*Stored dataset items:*
═══

(** X21. Once the photo is resized and the fonts are loaded, the title and
    the caption lines form one block below the photo:
    its texts are the title followed by the caption lines, and, with every
    line as high as the first one, it ends [total_text_height] below the
    top of the title and is centered between the bottom of the photo and
    the bottom of the background. *)
Theorem caption_block_centered (center_width center_height : Z)
    (canvas_width canvas_height : Z) (popups : list string)
    (output_path : string) (fonts : font * font) :
  center_width <> 0 -> center_height <> 0 ->
  (forall p,
     EdgeWrapped.paste_position center_width center_height
       canvas_width canvas_height = Ok p ->
     resize (EdgeWrapped.new_width p) (EdgeWrapped.new_height p) = Ok tt) ->
  Wrapped.load_fonts font truetype load_default is_IOError 60 70
  = Ok fonts ->
  exists f line lines,
    Wrapped.create_framed_image font truetype load_default is_IOError
      textbbox resize center_width center_height canvas_width canvas_height
      popups output_path = Ok f /\
    EdgeWrapped.subtitle_lines
      (fun text =>
         inject_Z (Wrapped.bbox_width (textbbox (snd fonts) text)))
      canvas_width popups = Ok (line :: lines) /\
    map (Wrapped.drawing_text font) (Wrapped.drawings font f)
    = Wrapped.title_text :: line :: lines /\
    let title_y :=
      Wrapped.drawing_y font
        (hd (Wrapped.Paste font 0 0 (0, 0)) (Wrapped.drawings font f)) in
    let last_y :=
      Wrapped.drawing_y font
        (last (Wrapped.drawings font f) (Wrapped.Paste font 0 0 (0, 0))) in
    let line_height :=
      Wrapped.bbox_height (textbbox (snd fonts) line) in
    let title_height :=
      Wrapped.bbox_height (textbbox (fst fonts) Wrapped.title_text) in
    let photo_bottom :=
      EdgeWrapped.y (Wrapped.photo font f)
      + EdgeWrapped.new_height (Wrapped.photo font f) in
    last_y + line_height - title_y
    = Wrapped.total_text_height title_height line_height (line :: lines) /\
    Text.centered photo_bottom canvas_height title_y
      (last_y + line_height - title_y).
Proof.
  intros Hw Hh Hresize Hfonts.
  destruct (create_framed_image_shape font truetype load_default is_IOError
              textbbox resize center_width center_height canvas_width
              canvas_height popups output_path fonts Hw Hh Hresize Hfonts)
    as (p & line & lines & _ & Hl & Hf).
  cbv zeta in Hf.
  eexists. exists line, lines. split; [exact Hf|]. split; [exact Hl|].
  cbn [Wrapped.drawings Wrapped.photo hd].
  set (title_height :=
         Wrapped.bbox_height (textbbox (fst fonts) Wrapped.title_text)).
  set (line_height := Wrapped.bbox_height (textbbox (snd fonts) line)).
  set (total := Wrapped.total_text_height title_height line_height
                  (line :: lines)).
  set (bottom := EdgeWrapped.y p + EdgeWrapped.new_height p).
  set (title_y := bottom + (canvas_height - bottom - total) / 2).
  destruct (draw_lines_spec (snd fonts) canvas_width line_height lines
              (title_y + title_height + Wrapped.text_spacing) line)
    as [Ht Hy].
  split; [|cbv zeta; split].
  - cbn [map Wrapped.drawing_text]. now rewrite Ht.
  - rewrite last_skip_head
      by (intros E; rewrite E in Ht; discriminate Ht).
    rewrite Hy. cbn [Wrapped.drawing_y].
    unfold total, Wrapped.total_text_height.
    cbn [List.length]. unfold Wrapped.text_spacing, Wrapped.line_spacing.
    lia.
  - rewrite last_skip_head
      by (intros E; rewrite E in Ht; discriminate Ht).
    rewrite Hy. cbn [Wrapped.drawing_y]. unfold Text.centered.
    assert (E : title_y + title_height + Wrapped.text_spacing
                + (line_height + Wrapped.line_spacing)
                  * Z.of_nat (List.length lines)
                + line_height - title_y = total).
    { unfold total, Wrapped.total_text_height. cbn [List.length].
      unfold Wrapped.text_spacing, Wrapped.line_spacing. lia. }
    rewrite E. unfold title_y.
    pose proof (Z.div_mod (canvas_height - bottom - total) 2 ltac:(lia)).
    pose proof (Z.mod_pos_bound (canvas_height - bottom - total) 2
                  ltac:(lia)).
    lia.
Qed.
(** * habits: the in-memory store of habit.js, embedded and verified

    The development follows habit.js: a small model of the JavaScript
    values the store holds (objects as own-property tables, arrays,
    strings, numbers), the date keys, the store operations
    (addHabit, deleteHabit, renameHabit, toggleCompletion, getHabitState,
    reorderHabits, calculateStreak), the window navigation handlers and
    the export / import codec, each translated from the function of the
    same name.  The theorems come after the definitions. *)

From Stdlib Require Import Ascii String.
From stdpp Require Import base tactics option list strings numbers pretty sorting.

Local Open Scope string_scope.
Local Open Scope list_scope.

(** ** JavaScript values *)

Module JS.

(** Numbers.  The store only ever computes with integers (orders, array
    indices, millisecond time stamps) and with NaN, which arithmetic on a
    non-number produces; fractions and infinities are outside the model.
    [Int z] stands for the double that holds [z]; sums and differences of
    doubles are those of the integers as long as the operands and the
    result are safe integers. *)
Inductive num :=
  | NaN
  | Int (z : Z).

(** Number.isSafeInteger: the integers of magnitude at most 2^53 - 1. *)
Definition safe_integer (z : Z) : Prop :=
  (- 9007199254740991 ≤ z ≤ 9007199254740991)%Z.

(** A value.  An object is the table of its own properties, in insertion
    order; an array is its items together with the table of its named
    (non-index) properties, which JavaScript allows on any array.
    The members an object inherits from Object.prototype are not values
    of the model: reading and writing a property is the engine's for a
    key that is an own property or that names no inherited member
    ([own_name] below); a theorem that depends on it assumes such a
    key. *)
#[local] Unset Elimination Schemes.
Inductive value :=
  | VUndefined
  | VNull
  | VBool (b : bool)
  | VNum (n : num)
  | VStr (s : string)
  | VArr (items : list value) (named : list (string * value))
  | VObj (props : list (string * value)).
#[local] Set Elimination Schemes.

Definition props := list (string * value).

(** What a statement can do besides finishing. *)
Inductive error :=
  | TypeError
  | RangeError
  | SyntaxError
  | Error (msg : string).

Inductive res (A : Type) :=
  | Ok (a : A)
  | Throw (e : error).
Arguments Ok {A} a.
Arguments Throw {A} e.

Definition res_bind {A B} (m : res A) (k : A → res B) : res B :=
  match m with
  | Ok a => k a
  | Throw e => Throw e
  end.

#[global] Instance res_ret : MRet res := @Ok.
#[global] Instance res_mbind : MBind res := λ A B k m, res_bind m k.

(** ToBoolean *)
Definition truthy (v : value) : bool :=
  match v with
  | VUndefined | VNull => false
  | VBool b => b
  | VNum NaN => false
  | VNum (Int z) => negb (Z.eqb z 0)
  | VStr s => negb (String.eqb s "")
  | VArr _ _ | VObj _ => true
  end.

(** The typeof operator. *)
Definition typeof (v : value) : string :=
  match v with
  | VUndefined => "undefined"
  | VNull => "object"
  | VBool _ => "boolean"
  | VNum _ => "number"
  | VStr _ => "string"
  | VArr _ _ | VObj _ => "object"
  end.

Definition isArray (v : value) : bool :=
  match v with
  | VArr _ _ => true
  | _ => false
  end.

(** [a || b] *)
Definition or_else (a b : value) : value := if truthy a then a else b.

(** [v === 'literal'] *)
Definition is_str (v : value) (lit : string) : bool :=
  match v with
  | VStr s => String.eqb s lit
  | _ => false
  end.

(** *** Property tables *)

Fixpoint assoc_get (k : string) (ps : props) : option value :=
  match ps with
  | [] => None
  | (k', v) :: ps' => if String.eqb k k' then Some v else assoc_get k ps'
  end.

(** Assignment keeps the position of an existing key and appends a new one. *)
Fixpoint assoc_set (k : string) (v : value) (ps : props) : props :=
  match ps with
  | [] => [(k, v)]
  | (k', v') :: ps' =>
      if String.eqb k k' then (k, v) :: ps' else (k', v') :: assoc_set k v ps'
  end.

Fixpoint assoc_del (k : string) (ps : props) : props :=
  match ps with
  | [] => []
  | (k', v') :: ps' =>
      if String.eqb k k' then assoc_del k ps' else (k', v') :: assoc_del k ps'
  end.

(** The names under which every object inherits a member from
    Object.prototype, as the language defines it (the page adds nothing
    to it as long as it writes under other names).  Where an object has
    no own property of such a name the engine reads the inherited member
    (a function, or Object.prototype itself for __proto__), and an
    assignment to __proto__ sets the prototype instead of a property. *)
Definition Object_prototype_names : list string :=
  ["constructor"; "__proto__"; "hasOwnProperty"; "isPrototypeOf";
   "propertyIsEnumerable"; "toLocaleString"; "toString"; "valueOf";
   "__defineGetter__"; "__defineSetter__"; "__lookupGetter__"; "__lookupSetter__"].

Definition inherited (k : string) : bool :=
  bool_decide (k ∈ Object_prototype_names).

(** A key that names no inherited member: on an object, the property
    tables below read and write it as the engine does. *)
Definition own_name (k : string) : Prop := inherited k = false.

(** *** Array indices

    A key is an array index when it is the canonical decimal spelling of a
    natural number ("0", "7", "12"; not "07", not "+7"). *)

Definition digit_of (c : ascii) : option nat :=
  let n := nat_of_ascii c in
  if bool_decide (48 ≤ n ≤ 57)%nat then Some (n - 48)%nat else None.

Fixpoint digits_go (acc : nat) (s : string) : option nat :=
  match s with
  | EmptyString => Some acc
  | String c s' =>
      match digit_of c with
      | Some d => digits_go (10 * acc + d)%nat s'
      | None => None
      end
  end.

Definition digits (s : string) : option nat :=
  match s with
  | EmptyString => None
  | _ => digits_go 0%nat s
  end.

Definition array_index (k : string) : option nat :=
  match digits k with
  | Some n => if String.eqb (pretty n) k then Some n else None
  | None => None
  end.

(** The one-character strings of a string, for indexing into it. *)
Fixpoint chars (s : string) : list value :=
  match s with
  | EmptyString => []
  | String c s' => VStr (String c EmptyString) :: chars s'
  end.

Definition of_option (o : option value) : value := default VUndefined o.

Definition length_value {A} (l : list A) : value := VNum (Int (Z.of_nat (length l))).

(** [o[k]]: reading a property.  Reading from undefined or null throws. *)
Definition get (o : value) (k : string) : res value :=
  match o with
  | VUndefined | VNull => Throw TypeError
  | VBool _ | VNum _ => Ok VUndefined
  | VStr s =>
      match array_index k with
      | Some i => Ok (of_option (chars s !! i))
      | None => if String.eqb k "length" then Ok (length_value (chars s)) else Ok VUndefined
      end
  | VArr items named =>
      match array_index k with
      | Some i => Ok (of_option (items !! i))
      | None =>
          if String.eqb k "length" then Ok (length_value items)
          else Ok (of_option (assoc_get k named))
      end
  | VObj ps => Ok (of_option (assoc_get k ps))
  end.

(** [o?.[k]] *)
Definition get_opt (o : value) (k : string) : value :=
  match get o k with
  | Ok v => v
  | Throw _ => VUndefined
  end.

(** ToNumber, on the values the store can hold in a number position:
    exact for undefined, null, booleans, numbers, the empty string and
    canonical decimal strings; every other string and every object is
    taken to NaN (JavaScript also accepts signed, spaced, hexadecimal and
    fractional spellings, and unwraps one-element arrays). *)
Definition to_number (v : value) : num :=
  match v with
  | VUndefined => NaN
  | VNull => Int 0%Z
  | VBool b => Int (if b then 1%Z else 0%Z)
  | VNum n => n
  | VStr s =>
      if String.eqb s "" then Int 0%Z
      else match array_index s with
           | Some n => Int (Z.of_nat n)
           | None => NaN
           end
  | VArr _ _ | VObj _ => NaN
  end.

(** Writing item [i] of an array: in range it replaces the item, past the
    end the array grows and the gap reads as undefined. *)
Definition set_item (items : list value) (i : nat) (v : value) : list value :=
  if bool_decide (i < length items)%nat then <[i:=v]> items
  else items ++ replicate (i - length items) VUndefined ++ [v].

(** Assigning to the length of an array: a new length that is not a
    natural number is a RangeError; otherwise the items are cut or padded. *)
Definition set_length (items : list value) (v : value) : res (list value) :=
  match to_number v with
  | Int z =>
      if bool_decide (0 ≤ z)%Z then
        Ok (take (Z.to_nat z) items ++ replicate (Z.to_nat z - length items) VUndefined)
      else Throw RangeError
  | NaN => Throw RangeError
  end.

(** [o[k] = v], returning the object after the assignment.  The script
    runs in sloppy mode: an assignment to a property of a primitive is
    silently dropped; on undefined and null it throws. *)
Definition set (o : value) (k : string) (v : value) : res value :=
  match o with
  | VUndefined | VNull => Throw TypeError
  | VBool _ | VNum _ | VStr _ => Ok o
  | VArr items named =>
      match array_index k with
      | Some i => Ok (VArr (set_item items i v) named)
      | None =>
          if String.eqb k "length" then
            items' ← set_length items v; Ok (VArr items' named)
          else Ok (VArr items (assoc_set k v named))
      end
  | VObj ps => Ok (VObj (assoc_set k v ps))
  end.

(** [delete o[k]].  Deleting an item of an array leaves a gap; the length
    of an array and the characters of a string cannot be deleted, which
    sloppy mode reports by a false result and no exception. *)
Definition del (o : value) (k : string) : res value :=
  match o with
  | VUndefined | VNull => Throw TypeError
  | VBool _ | VNum _ | VStr _ => Ok o
  | VArr items named =>
      match array_index k with
      | Some i => Ok (VArr (<[i:=VUndefined]> items) named)
      | None =>
          if String.eqb k "length" then Ok o
          else Ok (VArr items (assoc_del k named))
      end
  | VObj ps => Ok (VObj (assoc_del k ps))
  end.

═══

*THE PROBLEM:* With the line holding "(** Writing item" as the first and the line holding "else items ++" as the last, set down that range of the entries above exactly, and nothing else.

*COMPLETED TASK:*
(** Writing item [i] of an array: in range it replaces the item, past the
    end the array grows and the gap reads as undefined. *)
Definition set_item (items : list value) (i : nat) (v : value) : list value :=
  if bool_decide (i < length items)%nat then <[i:=v]> items
  else items ++ replicate (i - length items) VUndefined ++ [v].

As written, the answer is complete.